Bengaluru: City researchers have achieved a breakthrough in controlling the assembly of tiny molecular units into complex structures, with implications that could potentially “revolutionise” industries such as electronics and healthcare.
The study, conducted by scientists at the Centre for Nano and Soft Matter Sciences (CeNS) and Jawaharlal Nehru Centre for Advanced Scientific Research (JNCASR), focuses on the supramolecular self-assembly process, where small molecules spontaneously organise into larger, well-defined structures without external guidance.
Mastery of this process is essential for creating innovative organic materials that can be used to develop nanodevices, tiny machines capable of performing precise tasks at the molecular level.
The researchers specifically examined the self-assembly behaviour of chiral molecules — molecules with structures such that their mirror images are not identical, resulting in distinct properties.
"We studied this material in both water solution and at the air-water interface. By placing the material on the surface of water, we observed how it behaves. These molecules exhibited unique optical properties in solution, which could be used to create sensors.
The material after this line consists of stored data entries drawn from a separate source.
(** [elem.find(path)] *)
Definition find (elem : Etree.Element) (path : string) : result (option Etree.Element) :=
  match Etree.compile path with
  | Some selector => Return (Etree.find_steps elem selector)
  | None => etree_find elem path
  end.

End Library.

(** ** The client and its environment *)

Definition PLUGWISE_PING_ENDPOINT : string := "/ping".
Definition PLUGWISE_DOMAIN_OBJECTS_ENDPOINT : string := "/core/domain_objects".

(** [dt.timedelta(seconds=2)]; times and durations are counted in
    microseconds, the resolution of [datetime]. *)
Definition MIN_TIME_BETWEEN_UPDATES : Z := 2000000.

(** The fields of a [Plugwise] object that the modelled methods read or
    write.  The session, the credentials and the per-request timeout
    only act through the outcome of each GET, which the environment
    supplies. *)
Record Plugwise : Type := mkPlugwise {
  _legacy_anna : bool;
  _endpoint : string;
  _throttle_time : option Z;
  _domain_objects : option Etree.Element
}.

(** What [websession.get] under [async_timeout.timeout] does, together
    with the reading of the response that follows it: the GET raises
    [asyncio.TimeoutError], it raises an [aiohttp.ClientError], it
    yields a response whose text ([await resp.text()]) is [body], or it
    yields a response whose text cannot be read, [await resp.text()]
    raising [e].  The text is read outside the [try] block of the
    caller. *)
Inductive attempt : Type :=
  | GetTimeout
  | GetClientError
  | GetResponse (body : string)
  | GetUnreadable (e : exn).

(** The environment: [net k url] is the outcome of the GET of [url]
    issued after [k] earlier GETs, [gets] logs the URLs requested (the
    latest first), [clock k] is what [datetime.now()] reads at its
    [k]-th call and [ticks] counts the readings taken. *)
Record World : Type := mkWorld {
  net : nat -> string -> attempt;
  gets : list string;
  clock : nat -> Z;
  ticks : nat
}.

Record Sys : Type := mkSys {
  self : Plugwise;
  env : World
}.

(** A method call: it returns or raises, and leaves a state behind. *)
Definition M (A : Type) : Type := Sys -> result A * Sys.
(** * NeonNibbler: the game-tick state machine of App.tsx

    A shallow embedding of the game engine that lives inside the React
    component [App] (state hooks, helpers, command handlers, the tick
    [moveSnake] and the high-score effect), followed by the properties
    the specification states about it.

    Conventions of the embedding.

    - React state.  A handler is a closure over the values of the last
      render: a bare state name in the source ([combo], [lives],
      [activePowerUp], ...) reads that snapshot, passed here as the
      argument [r : Game].  A setter call writes the pending state
      carried by the monad [M]: [setX(v)] stores [v], [setX(f)] applies
      [f] to the pending value.  The state variables are independent
      of each other, so all that matters is the order in which the
      updates of one variable are applied, which is the order of React's
      queue for that variable, and the order of the calls that leave the
      component.
    - Updaters.  React runs a function passed to a setter either inside
      the call of the setter or when the component renders next; the
      two differ in where the setter calls and the draws of the updater
      fall among the others.  The tick is the one place where this shows
      (see [Schedule]); it decides nothing for [updateDirection], whose
      updater leaves its own variable as it is.
    - [Date.now()] and [Math.random()] read two streams supplied by the
      host; a cursor in the world records how much of each was consumed.
      [Math.random()] is a rational of the unit interval, and
      [Math.floor(Math.random() * GRID_SIZE)] is computed exactly.
    - Calls to the audio service and to the commentary service, and the
      entry into [handleLifeLost] and [resetGame], are appended to a
      trace.
    - The unbounded [do ... while] of [generateFood] runs on fuel; running
      out of fuel is the only source of [None]. *)

From Stdlib Require Import ZArith QArith Qround List Bool String Lia.
From Stdlib Require Import Qabs Qminmax Lqa.
Import ListNotations.
Local Open Scope Z_scope.

(** ** constants.ts *)

Definition GRID_SIZE : Z := 20.
Definition POWERUP_DURATION : Z := 5000.
Definition POWERUP_SPAWN_CHANCE : Q := 3 # 100.
Definition COMBO_TIMEOUT_MS : Z := 4000.
Definition POINTS_PER_FOOD : Z := 10.
Definition MAX_LIVES : Z := 3.

(** ** types.ts *)

Inductive Direction := UP | DOWN | LEFT | RIGHT.
Inductive GameStatus := IDLE | PLAYING | PAUSED | GAME_OVER.
Inductive PowerUpType := GHOST | SLOW_TIME.
Inductive GameOverReason := WALL | SELF.
(** * gpt-subb: the batch / correlate / reassemble pipeline of [src/index.ts]

    A shallow embedding of the pure part of the subtitle translator:
    [randomCode], [getMessageQueue], [translateQueue], [translateQueues],
    [translatedToCues], [applyTranslationCues], [prepareOutput] and the
    order in which [main] chains them, with what [getChatGPTAnswer] reads
    of a completion.  The chat completion service is a parameter (an
    oracle giving the completion of the k-th request), file access and
    logging are left out. *)

From stdpp Require Import base numbers list option strings gmap.

Local Open Scope N_scope.

(** ** JavaScript strings

    A string is a sequence of UTF-16 code units; the two regular
    expressions of the program have no [u] flag, so they see code units. *)

Abbreviation char := N (only parsing).
Abbreviation jsstring := (list N) (only parsing).

Definition str (s : string) : jsstring := Ascii.N_of_ascii <$> String.list_ascii_of_string s.

Definition LF : char := 10.

(** ECMAScript LineTerminator: LF, CR, LS, PS. *)
Definition is_line_terminator (c : char) : bool :=
  (c =? 10) || (c =? 13) || (c =? 8232) || (c =? 8233).

(** The class [\s]: WhiteSpace and LineTerminator code points. *)
Definition is_white_space (c : char) : bool :=
  (c =? 9) || (c =? 11) || (c =? 12) || (c =? 32) || (c =? 160)
  || (c =? 5760) || ((8192 <=? c) && (c <=? 8202)) || (c =? 8239)
  || (c =? 8287) || (c =? 12288) || (c =? 65279) || is_line_terminator c.
(** The loop of [min]: the current value is at most every value seen. *)
Lemma min_loop rest : forall current seen m,
  Forall has_value rest -> has_value current ->
  In current seen -> Forall (fun w => at_most current w) seen ->
  for_each (pick py_lt) rest current = Ok m ->
  In m (seen ++ rest) /\ Forall (fun w => at_most m w) (seen ++ rest).
Proof.
  induction rest as [|item rest IH]; intros current seen m Hrest Hc Hin Hall H;
    cbn [for_each] in H.
  - inversion H; subst. now rewrite app_nil_r.
  - inversion Hrest as [|? ? Hi Hrest']; subst.
    destruct Hc as [x Hx], Hi as [y Hy].
    unfold pick in H at 1. rewrite (py_lt_value item current y x Hy Hx) in H.
    cbn [bind] in H.
    replace (seen ++ item :: rest) with ((seen ++ [item]) ++ rest)
      by (rewrite <- app_assoc; reflexivity).
    destruct (value_ltb y x) eqn:L.
    + apply (IH item (seen ++ [item]) m); try assumption.
      * now exists y.
      * apply in_or_app. right. now left.
      * apply Forall_app. split.
        -- eapply Forall_impl; [|exact Hall]. intros w (x' & z & Hx' & Hz & Hle).
           rewrite Hx in Hx'. inversion Hx'; subst x'.
           exists y, z. repeat split; try assumption.
           now apply (value_lt_le_trans y x z).
        -- constructor; [|constructor]. apply at_most_refl. now exists y.
    + apply (IH current (seen ++ [item]) m); try assumption.
      * now exists x.
      * apply in_or_app. now left.
      * apply Forall_app. split; [assumption|].
        constructor; [|constructor]. now exists x, y.
Qed.

(** The loop of [max]: every value seen is at most the current one. *)
Lemma max_loop rest : forall current seen m,
  Forall has_value rest -> has_value current ->
  In current seen -> Forall (fun w => at_most w current) seen ->
  for_each (pick py_gt) rest current = Ok m ->
  In m (seen ++ rest) /\ Forall (fun w => at_most w m) (seen ++ rest).
Proof.
  induction rest as [|item rest IH]; intros current seen m Hrest Hc Hin Hall H;
    cbn [for_each] in H.
  - inversion H; subst. now rewrite app_nil_r.
  - inversion Hrest as [|? ? Hi Hrest']; subst.
    destruct Hc as [x Hx], Hi as [y Hy].
    unfold pick in H at 1. unfold py_gt in H.
    rewrite (py_lt_value current item x y Hx Hy) in H.
    cbn [bind] in H.
    replace (seen ++ item :: rest) with ((seen ++ [item]) ++ rest)
      by (rewrite <- app_assoc; reflexivity).
    destruct (value_ltb x y) eqn:L.
    + apply (IH item (seen ++ [item]) m); try assumption.
      * now exists y.
      * apply in_or_app. right. now left.
      * apply Forall_app. split.
        -- eapply Forall_impl; [|exact Hall]. intros w Hw.
           apply (at_most_trans w current item); [assumption|].
           exists x, y. repeat split; try assumption.
           apply (value_lt_le_trans x y y L), value_ltb_irrefl.
        -- constructor; [|constructor]. apply at_most_refl. now exists y.
    + apply (IH current (seen ++ [item]) m); try assumption.
      * now exists x.
      * apply in_or_app. now left.
      * apply Forall_app. split; [assumption|].
        constructor; [|constructor]. now exists y, x.
Qed.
The nano-bio interactions, akin to a ‘lock-and-key’ system, highlight that only specific materials will effectively interact with biological systems, which is crucial for targeted drug delivery,” explained lead researcher Goutam Ghosh from CeNS.
At the air-water interface, these materials formed two-dimensional nanostructures highly suitable for carrying drugs, Ghosh added. He further mentioned that future work would explore the piezoelectric properties of these molecules, which allow them to convert mechanical force into electrical energy or vice versa. This property could enable biocompatible or wearable devices to generate current from movements such as walking, potentially offering applications in heart rate monitoring.
Meanwhile, another CeNS team, led by Subash C K, has developed a nanomaterial with piezoelectric properties that can be used for pressure sensing and energy harvesting. This material has also led to a prototype road safety sensor, for which a patent has been filed. The sensor can detect an approaching car on a moveable ramp placed 100 metres before a high-risk turning point, alerting motorists with a warning display.